The Department of Energy (DOE) is providing $258 million in funding, which will be spread across research efforts by Advanced Micro Devices (AMD), Cray Inc. (CRAY), Hewlett Packard Enterprise (HPE), International Business Machines (IBM), Intel Corp. (Intel) and NVIDIA Corp. (NVIDIA).
The funding is being allocated on a three-year contract, with the participating vendors committing to adding additional funding that could bring the total amount in the new U.S supercomputer effort up to $430 million.
"Continued U.S. leadership in high performance computing is essential to our security, prosperity, and economic competitiveness as a nation," Rick Perry, U.S Secretary of Energy, said in a statement.
"These awards will enable leading U.S. technology firms to marshal their formidable skills, expertise, and resources in the global race for the next stage in supercomputing — exascale-capable systems," Perry continued.

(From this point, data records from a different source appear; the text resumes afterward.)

Lemma AddDependency_error d node dep e :
  (AddDependency d node dep).2 = Some e → (AddDependency d node dep).1 = d.
Proof. unfold AddDependency. repeat case_decide; simpl; congruence. Qed.

Lemma nodes_AddDependency d node dep : nodes (AddDependency d node dep).1 = nodes d.
Proof. unfold AddDependency. by repeat case_decide. Qed.

Lemma AddDependency_wf d node dep : dag_wf d → dag_wf (AddDependency d node dep).1.
Proof.
  intros Hwf. destruct (AddDependency d node dep).2 as [e|] eqn:He.
  { by rewrite (AddDependency_error _ _ _ _ He). }
  assert (node ∈ nodes d ∧ dep ∈ nodes d) as [Hn Hd].
  { revert He. unfold AddDependency. by repeat case_decide. }
  split.
  - rewrite nodes_AddDependency. destruct Hwf as [Hdom _]. unfold AddDependency.
    repeat case_decide; simpl; rewrite ?dom_insert_L; set_solver.
  - intros u v. rewrite edge_AddDependency, nodes_AddDependency by done.
    intros [He'|[-> ->]]; [by eapply (proj2 Hwf)|done].
Qed.

#[export] Hint Resolve NewDAG_wf AddNode_wf AddDependency_wf : agentic.

(** ** Dependencies and dependents *)

Section dependencies.
Context `{RangeOrder}.

Lemma elem_of_Dependencies k d v u : u ∈ Dependencies k d v ↔ edge d u v.
Proof.
  unfold Dependencies. rewrite list_elem_of_bind. split.
  - intros (u' & Hin & _). apply list_elem_of_bind in Hin as (to & Hto & Hin').
    rewrite elem_of_range_set in Hin'. case_decide; [|set_solver].
    apply list_elem_of_singleton in Hto as ->. by subst.
  - intros He. exists u. rewrite elem_of_range_set. split; [|by eapply edge_dom].
    apply list_elem_of_bind. exists v. rewrite elem_of_range_set. split; [|done].
    rewrite decide_True by done. set_solver.
Qed.

Lemma elem_of_Dependents k d v u : v ∈ Dependents k d u ↔ edge d u v.
Proof. unfold Dependents. by rewrite elem_of_range_set. Qed.

Lemma Dependencies_nil k d v : length (Dependencies k d v) = 0%nat ↔ ∀ u, ¬ edge d u v.
Proof.
  setoid_rewrite <-(elem_of_Dependencies k). rewrite length_zero_iff_nil.
  split; [by intros ->; set_solver|]. destruct (Dependencies k d v); [done|set_solver].
Qed.
End dependencies.

(** ** Counting in-degrees *)

(** Occurrences of [v] in a list of edge targets. *)
Definition count (v : string) (l : list string) : nat := length (filter (λ x, x = v) l).

Lemma count_app v l1 l2 : count v (l1 ++ l2) = (count v l1 + count v l2)%nat.
Proof. unfold count. by rewrite filter_app, length_app. Qed.

Lemma count_NoDup v l : NoDup l → count v l = if decide (v ∈ l) then 1%nat else 0%nat.
Proof.
  unfold count. induction 1 as [|x l Hx Hl IH]; [by rewrite decide_False by set_solver|].
  destruct (decide (x = v)) as [->|Hne].
  - rewrite filter_cons_True, decide_True by set_solver. simpl.
    rewrite IH, decide_False; done.
  - rewrite filter_cons_False, IH by done.
    destruct (decide (v ∈ l)); [rewrite decide_True by set_solver|rewrite decide_False by set_solver]; done.
Qed.

Lemma default_foldl_incr m l v :
  default 0 (foldl incr_indegree m l !! v) = default 0 (m !! v) + Z.of_nat (count v l).
Proof.
  revert m. induction l as [|x l IH]; intros m; simpl; [unfold count; simpl; lia|].
  rewrite IH. unfold incr_indegree, count. destruct (decide (x = v)) as [->|Hne].
  - rewrite lookup_insert_eq, filter_cons_True by done. simpl. lia.
  - rewrite lookup_insert_ne, filter_cons_False by done. lia.
Qed.

Lemma dom_foldl_incr m l : dom (foldl incr_indegree m l) = dom m ∪ list_to_set l.
Proof.
  revert m. induction l as [|x l IH]; intros m; simpl; [set_solver|].
  rewrite IH. unfold incr_indegree. rewrite dom_insert_L. set_solver.
Qed.

Lemma foldl_zero (m : gmap string Z) l v :
  (∀ w, default 0 (m !! w) = 0) → default 0 (foldl (λ m n, <[n := 0]> m) m l !! v) = 0.
Proof.
  revert m. induction l as [|x l IH]; intros m Hm; simpl; [done|].
  apply IH. intros w. rewrite lookup_insert. by case_decide.
Qed.

Lemma dom_foldl_zero (m : gmap string Z) l :
  dom (foldl (λ m n, <[n := 0]> m) m l) = dom m ∪ list_to_set l.
Proof.
  revert m. induction l as [|x l IH]; intros m; simpl; [set_solver|].
  rewrite IH, dom_insert_L. set_solver.
Qed.

Lemma foldl_nested {A} (f : A → string → A) (g : string → list string) (a : A) l :
  foldl (λ a x, foldl f a (g x)) a l = foldl f a (l ≫= g).
Proof.
  revert a. induction l as [|x l IH]; intros a; simpl; [done|].
  by rewrite IH, foldl_app.
Qed.

(** The counting pass computes the number of predecessors. *)
Section indegrees.
Context `{RangeOrder}.

Lemma count_targets d v l :
  count v (l ≫= λ from, range_set ("edges/" +:+ from) (out_edges d from)) =
  length (filter (λ u, v ∈ out_edges d u) l).
Proof.
  induction l as [|u l IH]; [done|].
  rewrite bind_cons, count_app, IH, count_NoDup by apply NoDup_range_set.
  rewrite filter_cons. destruct (decide (v ∈ out_edges d u)) as [Hu|Hu].
  - rewrite decide_True by by rewrite elem_of_range_set. done.
  - rewrite decide_False by by rewrite elem_of_range_set. done.
Qed.

Lemma length_filter_preds k d v :
  length (filter (λ u, v ∈ out_edges d u) (range_set k (dom (edges d)))) = size (preds d v).
Proof.
  set (l := filter _ _).
  rewrite <-(size_list_to_set (C := gset string) l).
  - f_equal. apply set_eq. intros u. unfold l, preds.
    rewrite elem_of_list_to_set, list_elem_of_filter, elem_of_filter, elem_of_range_set. done.
  - apply NoDup_filter, NoDup_range_set.
Qed.

Lemma indegrees_spec d v : default 0 (indegrees d !! v) = Z.of_nat (size (preds d v)).
Proof.
  unfold indegrees. rewrite foldl_nested, default_foldl_incr, count_targets, length_filter_preds.
  unfold zero_indegrees. rewrite foldl_zero; [done|]. intros w. by rewrite lookup_empty.
Qed.

Lemma dom_indegrees d : dag_wf d → dom (indegrees d) = nodes d.
Proof.
  intros Hwf. unfold indegrees. rewrite foldl_nested, dom_foldl_incr.
  unfold zero_indegrees. rewrite dom_foldl_zero, list_to_set_range_set, dom_empty_L.
  apply set_eq. intros v. rewrite !elem_of_union, elem_of_list_to_set, elem_of_empty.
  split; [|by auto]. intros [[[]|?]|Hin]; [done|].
  apply list_elem_of_bind in Hin as (u & Hv & _). rewrite elem_of_range_set in Hv.
  by apply (dag_wf_edge d u v).
Qed.

Lemma elem_of_initial_queue d v :
  dag_wf d → v ∈ initial_queue (indegrees d) ↔ v ∈ nodes d ∧ preds d v = ∅.
Proof.
  intros Hwf. unfold initial_queue.
  rewrite list_elem_of_filter, elem_of_range_set, dom_indegrees, indegrees_spec by done.
  split; intros [Hz Hn]; split; try done.
  - apply leibniz_equiv, size_empty_inv. lia.
  - rewrite Hn. by rewrite size_empty.
Qed.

Exascale-Class Systems Expected from U.S. by 2021
Perry and the DOE aren't just throwing money at the six vendors for abstract research; rather, there is the expectation that the investment will lead to the delivery of at least one exascale-class system by 2021. An Exascale system is 50 times faster than the fastest system in the U.S today and would represent a dramatic leap forward in computing power.
The fastest computer in the U.S today is the Titan at Oak Ridge National Lab, ranked third in the world behind the China-based Sunway TaihuLight and the Tianhe-2 supercomputers.
HPE will be using its allocation of the federal funds to advance its The Machine memory-driven computing architecture for High-Performance Computing.
"We are excited at the opportunity to provide the technical blueprint for an exascale system that will process data faster than any supercomputer available today and enable a new era of computational and scientific capabilities," Bill Mannel, vice president and general manager, HPC Segment Solutions at HPE, said in a statement.
"Our novel Memory-Driven Computing architecture combined with our deep expertise in HPC and robust partner ecosystem uniquely positions HPE to develop the first U.S. exascale supercomputer and deliver against the PathForward program's goals," Mannel continued.